[Data extracted from a collection]
>>>>>

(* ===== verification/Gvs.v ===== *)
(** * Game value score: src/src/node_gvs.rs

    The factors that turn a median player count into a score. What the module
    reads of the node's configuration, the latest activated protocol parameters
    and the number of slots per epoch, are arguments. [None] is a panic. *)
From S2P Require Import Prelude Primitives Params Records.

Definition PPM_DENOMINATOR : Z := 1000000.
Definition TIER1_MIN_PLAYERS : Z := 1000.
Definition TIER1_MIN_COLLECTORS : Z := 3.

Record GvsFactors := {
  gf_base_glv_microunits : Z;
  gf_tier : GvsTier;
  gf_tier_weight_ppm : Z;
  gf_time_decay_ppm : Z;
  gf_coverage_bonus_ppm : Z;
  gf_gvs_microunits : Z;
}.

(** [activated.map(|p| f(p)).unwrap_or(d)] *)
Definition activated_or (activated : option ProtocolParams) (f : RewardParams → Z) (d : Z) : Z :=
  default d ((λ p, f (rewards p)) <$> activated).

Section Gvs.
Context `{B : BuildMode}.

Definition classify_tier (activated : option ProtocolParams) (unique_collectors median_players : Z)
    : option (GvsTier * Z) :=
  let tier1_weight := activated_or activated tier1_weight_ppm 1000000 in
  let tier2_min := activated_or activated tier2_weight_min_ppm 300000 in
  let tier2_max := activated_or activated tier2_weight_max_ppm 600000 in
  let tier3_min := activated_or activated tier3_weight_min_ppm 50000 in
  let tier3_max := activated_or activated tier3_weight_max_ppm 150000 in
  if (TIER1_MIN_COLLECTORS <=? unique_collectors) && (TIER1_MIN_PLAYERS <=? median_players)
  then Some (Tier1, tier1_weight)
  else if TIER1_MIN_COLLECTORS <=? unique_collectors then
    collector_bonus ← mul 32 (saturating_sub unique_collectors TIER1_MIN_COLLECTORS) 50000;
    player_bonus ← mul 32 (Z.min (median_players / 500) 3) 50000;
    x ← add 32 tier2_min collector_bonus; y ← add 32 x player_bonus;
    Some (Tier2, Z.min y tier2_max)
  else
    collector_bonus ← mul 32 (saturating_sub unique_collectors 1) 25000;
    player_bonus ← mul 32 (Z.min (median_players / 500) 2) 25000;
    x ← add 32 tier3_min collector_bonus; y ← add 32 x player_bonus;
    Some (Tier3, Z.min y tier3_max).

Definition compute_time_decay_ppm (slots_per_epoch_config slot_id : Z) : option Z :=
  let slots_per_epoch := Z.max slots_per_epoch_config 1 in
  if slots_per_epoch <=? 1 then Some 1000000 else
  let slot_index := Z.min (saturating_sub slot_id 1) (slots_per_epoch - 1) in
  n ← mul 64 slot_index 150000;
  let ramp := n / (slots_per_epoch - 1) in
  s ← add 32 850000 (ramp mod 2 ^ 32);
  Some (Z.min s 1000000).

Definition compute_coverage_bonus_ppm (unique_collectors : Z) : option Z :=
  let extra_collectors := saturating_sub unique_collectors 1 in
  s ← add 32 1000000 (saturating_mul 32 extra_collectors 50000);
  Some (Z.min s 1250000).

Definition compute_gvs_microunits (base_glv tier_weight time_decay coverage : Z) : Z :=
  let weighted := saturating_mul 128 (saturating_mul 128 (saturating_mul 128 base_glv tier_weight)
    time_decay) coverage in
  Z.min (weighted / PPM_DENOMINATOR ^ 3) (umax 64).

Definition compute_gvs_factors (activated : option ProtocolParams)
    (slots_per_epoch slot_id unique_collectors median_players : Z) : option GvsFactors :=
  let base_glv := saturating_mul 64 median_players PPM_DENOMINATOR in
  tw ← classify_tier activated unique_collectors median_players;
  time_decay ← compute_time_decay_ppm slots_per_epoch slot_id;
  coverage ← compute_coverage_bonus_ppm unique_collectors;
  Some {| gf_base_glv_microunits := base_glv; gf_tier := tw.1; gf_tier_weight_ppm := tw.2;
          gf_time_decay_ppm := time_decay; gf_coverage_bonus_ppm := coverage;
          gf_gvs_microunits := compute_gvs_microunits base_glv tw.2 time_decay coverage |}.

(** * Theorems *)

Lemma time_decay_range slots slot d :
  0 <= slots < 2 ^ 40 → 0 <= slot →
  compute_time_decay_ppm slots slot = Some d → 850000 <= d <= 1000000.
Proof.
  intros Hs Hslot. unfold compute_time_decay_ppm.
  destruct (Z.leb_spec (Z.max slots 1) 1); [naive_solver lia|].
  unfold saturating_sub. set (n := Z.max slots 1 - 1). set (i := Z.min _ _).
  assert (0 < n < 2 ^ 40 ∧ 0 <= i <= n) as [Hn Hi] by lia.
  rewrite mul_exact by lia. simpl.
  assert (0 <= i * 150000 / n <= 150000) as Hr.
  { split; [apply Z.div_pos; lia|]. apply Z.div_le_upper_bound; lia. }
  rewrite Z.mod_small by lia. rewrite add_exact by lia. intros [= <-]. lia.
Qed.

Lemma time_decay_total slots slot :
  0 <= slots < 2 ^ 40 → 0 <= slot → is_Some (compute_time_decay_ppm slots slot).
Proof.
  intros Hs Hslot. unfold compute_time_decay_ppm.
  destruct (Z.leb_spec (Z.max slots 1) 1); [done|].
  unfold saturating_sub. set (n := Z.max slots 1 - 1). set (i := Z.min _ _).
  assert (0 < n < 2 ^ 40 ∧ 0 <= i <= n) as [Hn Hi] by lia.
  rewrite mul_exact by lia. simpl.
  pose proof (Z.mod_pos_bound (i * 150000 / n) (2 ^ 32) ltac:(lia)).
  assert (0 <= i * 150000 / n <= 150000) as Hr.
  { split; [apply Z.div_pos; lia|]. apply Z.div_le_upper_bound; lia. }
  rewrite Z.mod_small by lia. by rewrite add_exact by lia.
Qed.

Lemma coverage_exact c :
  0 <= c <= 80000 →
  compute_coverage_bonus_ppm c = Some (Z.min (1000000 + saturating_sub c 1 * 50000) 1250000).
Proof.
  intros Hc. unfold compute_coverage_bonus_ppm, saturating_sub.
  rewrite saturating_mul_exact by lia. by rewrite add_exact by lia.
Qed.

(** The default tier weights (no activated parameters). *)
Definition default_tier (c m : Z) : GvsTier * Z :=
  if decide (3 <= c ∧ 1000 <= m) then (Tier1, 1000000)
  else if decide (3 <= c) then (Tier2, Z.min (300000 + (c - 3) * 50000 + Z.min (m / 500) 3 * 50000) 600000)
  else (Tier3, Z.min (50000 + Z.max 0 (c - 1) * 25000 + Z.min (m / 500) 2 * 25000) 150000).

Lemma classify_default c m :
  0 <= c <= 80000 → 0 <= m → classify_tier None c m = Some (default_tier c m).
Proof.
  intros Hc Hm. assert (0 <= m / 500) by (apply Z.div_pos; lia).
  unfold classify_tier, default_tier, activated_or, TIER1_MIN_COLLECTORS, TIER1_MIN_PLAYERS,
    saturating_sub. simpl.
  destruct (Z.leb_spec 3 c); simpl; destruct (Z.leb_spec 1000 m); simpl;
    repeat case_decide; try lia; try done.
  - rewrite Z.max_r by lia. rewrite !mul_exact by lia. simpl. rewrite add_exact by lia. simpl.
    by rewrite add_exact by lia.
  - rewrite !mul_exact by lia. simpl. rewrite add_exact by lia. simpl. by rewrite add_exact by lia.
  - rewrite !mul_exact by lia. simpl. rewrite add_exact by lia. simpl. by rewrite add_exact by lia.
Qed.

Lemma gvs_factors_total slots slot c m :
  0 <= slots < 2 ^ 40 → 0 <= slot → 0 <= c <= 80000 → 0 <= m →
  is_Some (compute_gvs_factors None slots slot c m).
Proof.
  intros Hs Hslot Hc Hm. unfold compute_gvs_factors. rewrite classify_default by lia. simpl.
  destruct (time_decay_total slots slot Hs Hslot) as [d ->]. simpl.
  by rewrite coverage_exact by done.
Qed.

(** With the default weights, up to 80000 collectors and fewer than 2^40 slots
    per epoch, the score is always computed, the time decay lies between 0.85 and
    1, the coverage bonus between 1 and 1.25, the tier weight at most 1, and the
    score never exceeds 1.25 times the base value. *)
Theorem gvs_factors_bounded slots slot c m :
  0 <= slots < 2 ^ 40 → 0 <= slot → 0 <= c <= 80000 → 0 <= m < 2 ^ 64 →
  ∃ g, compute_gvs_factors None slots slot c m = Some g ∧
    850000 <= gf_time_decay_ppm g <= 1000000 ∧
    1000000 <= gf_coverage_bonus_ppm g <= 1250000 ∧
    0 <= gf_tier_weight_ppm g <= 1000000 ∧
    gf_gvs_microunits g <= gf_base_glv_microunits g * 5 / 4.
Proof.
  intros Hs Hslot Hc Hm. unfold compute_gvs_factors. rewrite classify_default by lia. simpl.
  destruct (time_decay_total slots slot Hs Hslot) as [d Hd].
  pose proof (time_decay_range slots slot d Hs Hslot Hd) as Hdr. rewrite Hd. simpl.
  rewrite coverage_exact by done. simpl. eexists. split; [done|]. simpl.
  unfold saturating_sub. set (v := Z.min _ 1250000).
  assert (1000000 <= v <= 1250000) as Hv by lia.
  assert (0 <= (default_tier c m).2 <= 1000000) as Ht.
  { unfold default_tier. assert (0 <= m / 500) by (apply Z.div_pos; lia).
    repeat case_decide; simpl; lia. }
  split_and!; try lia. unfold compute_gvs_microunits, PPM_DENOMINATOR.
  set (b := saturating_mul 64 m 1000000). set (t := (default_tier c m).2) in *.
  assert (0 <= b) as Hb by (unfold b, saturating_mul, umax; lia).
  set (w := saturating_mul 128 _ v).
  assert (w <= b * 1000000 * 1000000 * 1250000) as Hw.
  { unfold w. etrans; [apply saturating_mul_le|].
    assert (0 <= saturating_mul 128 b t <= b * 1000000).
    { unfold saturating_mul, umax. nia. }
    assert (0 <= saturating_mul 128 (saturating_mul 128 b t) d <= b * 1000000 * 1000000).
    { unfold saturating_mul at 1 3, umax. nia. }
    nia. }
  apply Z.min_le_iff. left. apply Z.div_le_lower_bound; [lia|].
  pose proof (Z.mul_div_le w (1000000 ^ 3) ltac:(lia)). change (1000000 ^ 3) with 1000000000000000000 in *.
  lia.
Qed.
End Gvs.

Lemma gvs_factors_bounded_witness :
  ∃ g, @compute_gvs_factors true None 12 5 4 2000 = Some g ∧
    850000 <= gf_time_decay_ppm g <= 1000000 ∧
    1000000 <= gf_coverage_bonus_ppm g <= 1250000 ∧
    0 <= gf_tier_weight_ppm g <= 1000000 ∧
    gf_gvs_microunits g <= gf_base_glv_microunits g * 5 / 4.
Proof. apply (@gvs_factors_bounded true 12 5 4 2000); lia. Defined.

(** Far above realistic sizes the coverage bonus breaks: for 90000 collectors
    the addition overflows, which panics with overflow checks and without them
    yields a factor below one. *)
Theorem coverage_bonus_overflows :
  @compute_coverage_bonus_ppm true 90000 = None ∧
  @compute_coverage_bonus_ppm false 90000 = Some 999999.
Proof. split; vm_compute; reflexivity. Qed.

<<<<<

**PROBLEM**
The answer should be nothing more than the lines from the one with "the addition overflows, which" through the end of the entries, restated word for word.

**SOLUTION TO THIS PROBLEM**
    the addition overflows, which panics with overflow checks and without them
    yields a factor below one. *)
Theorem coverage_bonus_overflows :
  @compute_coverage_bonus_ppm true 90000 = None ∧
  @compute_coverage_bonus_ppm false 90000 = Some 999999.
Proof. split; vm_compute; reflexivity. Qed.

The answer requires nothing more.